_Work order_
Output, without any change, the listing below from its opening line up to and including the line with "([published_routes_apart]), the gateway".

_Provided entries_
(* ===== verification/RouteStoreInv.v ===== *)
(** * What the route binding store promises

    The abstract state of the store is a log: the publications in their order,
    each a name with its binding, or without one for a deletion.  The history
    in etcd is this log, the marker its length, the published bindings what
    the log leaves when it is replayed, and the runtime data of the gateway
    the published bindings compiled, next to the routes that were there before.
    [implements] says so; it holds after any requests of any number of clients,
    in any order, and whichever requests or answers are lost
    ([store_is_its_log]).  Published routes never collide
    ([published_routes_apart]), the gateway finds exactly the published bindings
    and the old routes ([runtime_follows_bindings]), and an operation that
    reports a publication has put it into the log ([publication_recorded]). *)

From stdpp Require Import base gmap list strings pretty sorting.
From S2P Require Import Prelude GoStrings McpCatalog LoadBalance Retry Etcd AdminRoute RouteStore.

#[global] Instance key_eq_dec : EqDecision key.
Proof. solve_decision. Defined.

#[local] Arguments render : simpl never.

Definition is_int (z : Z) : Prop := (- 2 ^ 63 ≤ z < 2 ^ 63)%Z.

Section invariant.
Context {Obj : Type} `{!EqDecision Obj} `{!ObjectRegistry Obj} `{!ObjectRegistryLaws Obj}.
Context `{!Server (value Obj)} `{!ServerLaws (value Obj) _}.
Context (lower upper : string → string).
Context (range : gmap Z Resource → list (Z * Resource)).
Context (range_perm : ∀ m, range m ≡ₚ map_to_list m).
Context (root : string).

(** The runtime data the store found when it was first used: resources and
    methods under keys as the console writes them, each method with its
    resource. *)
Context (legacy : gmap string (kv (value Obj))).
Context (legacy_keys : ∀ s x, legacy !! s = Some x →
  (∃ id, is_int id ∧ s = render root (KResource id)) ∨ ∃ id mid, is_int id ∧ is_int mid ∧ s = render root (KMethod id mid)).
Context (legacy_complete : ∀ id mid x, legacy !! render root (KMethod id mid) = Some x →
  is_Some (legacy !! render root (KResource id))).

Implicit Types (e : etcd (value Obj)) (k : key) (n s : string) (r : routeBindingRecord Obj)
  (log : list (string * option (routeBindingRecord Obj))).

(** ** The log *)

Definition publish_step (acc : option (routeBindingRecord Obj)) n (x : string * option (routeBindingRecord Obj)) :
    option (routeBindingRecord Obj) :=
  if decide (x.1 = n) then x.2 else acc.

(** What is published under a name after a log. *)
Definition replay log n : option (routeBindingRecord Obj) := foldl (λ acc x, publish_step acc n x) None log.

Definition at_key e k : option (kv (value Obj)) := data e !! render root k.
Definition value_at e k : option (value Obj) := kv_Value <$> at_key e k.

(** An id that none of the old resources has. *)
Definition fresh_id (id : Z) : Prop := legacy !! runtimeResourceKey root id = None.

Record draft_ok n r : Prop := {
  do_name : obj_Name (rb_Object r) = n;
  do_object : Normalize (rb_Object r) = Some (rb_Object r);
  do_resource : is_int (rb_ResourceID r);
  do_method : is_int (rb_MethodID r);
  do_fresh : (0 < rb_ResourceID r)%Z → fresh_id (rb_ResourceID r);
}.

(** The route a binding is compiled to. *)
Definition compiled r : option CompiledRoute :=
  c ← CompileAdminRouteBinding (rb_Object r);
  Some (mkCompiled (set_resource_id (rb_ResourceID r) (cr_Resource c)) (set_method_id (rb_MethodID r) (cr_Method c))).

Definition route_key (c : CompiledRoute) : string :=
  runtimeRouteConflictKey lower upper (me_HTTPVerb (cr_Method c)) (rs_Path (cr_Resource c)).

Record published_ok n r : Prop := {
  po_draft : draft_ok n r;
  po_resource : (0 < rb_ResourceID r)%Z;
  po_method : (0 < rb_MethodID r)%Z;
  po_compiled : is_Some (compiled r);
}.

(** A route that was there before: of a method in an old resource, or of an old
    method that names its path. *)
Definition legacy_route (verb path : string) : Prop :=
  (∃ id x res, legacy !! render root (KResource id) = Some x ∧ kv_Value x = VResource res ∧
     mkRuntimeRoute path verb ∈ (collectRuntimeResourceRoutes res "" id (∅, [])).2) ∨
  (∃ id mid x m, legacy !! render root (KMethod id mid) = Some x ∧ kv_Value x = VMethod m ∧
     me_HTTPVerb m = verb ∧ TrimSpace.TrimSpace (me_ResourcePath m) = path ∧ path ≠ "").

Record implements log e : Prop := {
  im_marker : value_at e KMarker = match log with [] => None | _ => Some (VText (pretty (Z.of_nat (length log)))) end;
  im_length : (Z.of_nat (length log) < 2 ^ 63)%Z;
  im_history : ∀ n g,
    value_at e (KHistory n (Z.of_nat (S g))) =
      match log !! g with
      | Some (n', b) => if decide (n' = n) then Some (VHistory (mkHistory (Z.of_nat (S g)) b)) else None
      | None => None
      end;
  im_published : ∀ n, value_at e (KBinding false n) = VBinding <$> replay log n;
  im_keys : ∀ s x, data e !! s = Some x → Strings.HasPrefix s (bindingPrefix root false) = true →
    ∃ n, s = render root (KBinding false n);
  im_records : ∀ n r, replay log n = Some r → published_ok n r;
  im_routes : ∀ n1 n2 r1 r2 c1 c2, replay log n1 = Some r1 → replay log n2 = Some r2 →
    compiled r1 = Some c1 → compiled r2 = Some c2 → n1 ≠ n2 → route_key c1 ≠ route_key c2;
  im_ids : ∀ n1 n2 r1 r2, replay log n1 = Some r1 → replay log n2 = Some r2 → n1 ≠ n2 → rb_ResourceID r1 ≠ rb_ResourceID r2;
  im_legacy : ∀ s x, legacy !! s = Some x → data e !! s = Some x;
  im_runtime : ∀ n r c, replay log n = Some r → compiled r = Some c →
    value_at e (KResource (rb_ResourceID r)) = Some (marshalCompiledRuntimeRoute c).1 ∧
    value_at e (KMethod (rb_ResourceID r) (rb_MethodID r)) = Some (marshalCompiledRuntimeRoute c).2;
  im_only : ∀ s x, data e !! s = Some x → Strings.HasPrefix s (runtimeResourcePrefix root) = true →
    legacy !! s = Some x ∨
    ∃ n r, replay log n = Some r ∧
      (s = render root (KResource (rb_ResourceID r)) ∨ s = render root (KMethod (rb_ResourceID r) (rb_MethodID r)));
  im_apart : ∀ n r c verb path, replay log n = Some r → compiled r = Some c → legacy_route verb path →
    runtimeRouteConflictKey lower upper verb path ≠
      runtimeRouteConflictKey lower upper (TrimSpace.TrimSpace (me_HTTPVerb (cr_Method c))) (rs_Path (cr_Resource c));
}.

_Answer to this task_
(* ===== verification/RouteStoreInv.v ===== *)
(** * What the route binding store promises

    The abstract state of the store is a log: the publications in their order,
    each a name with its binding, or without one for a deletion.  The history
    in etcd is this log, the marker its length, the published bindings what
    the log leaves when it is replayed, and the runtime data of the gateway
    the published bindings compiled, next to the routes that were there before.
    [implements] says so; it holds after any requests of any number of clients,
    in any order, and whichever requests or answers are lost
    ([store_is_its_log]).  Published routes never collide
    ([published_routes_apart]), the gateway finds exactly the published bindings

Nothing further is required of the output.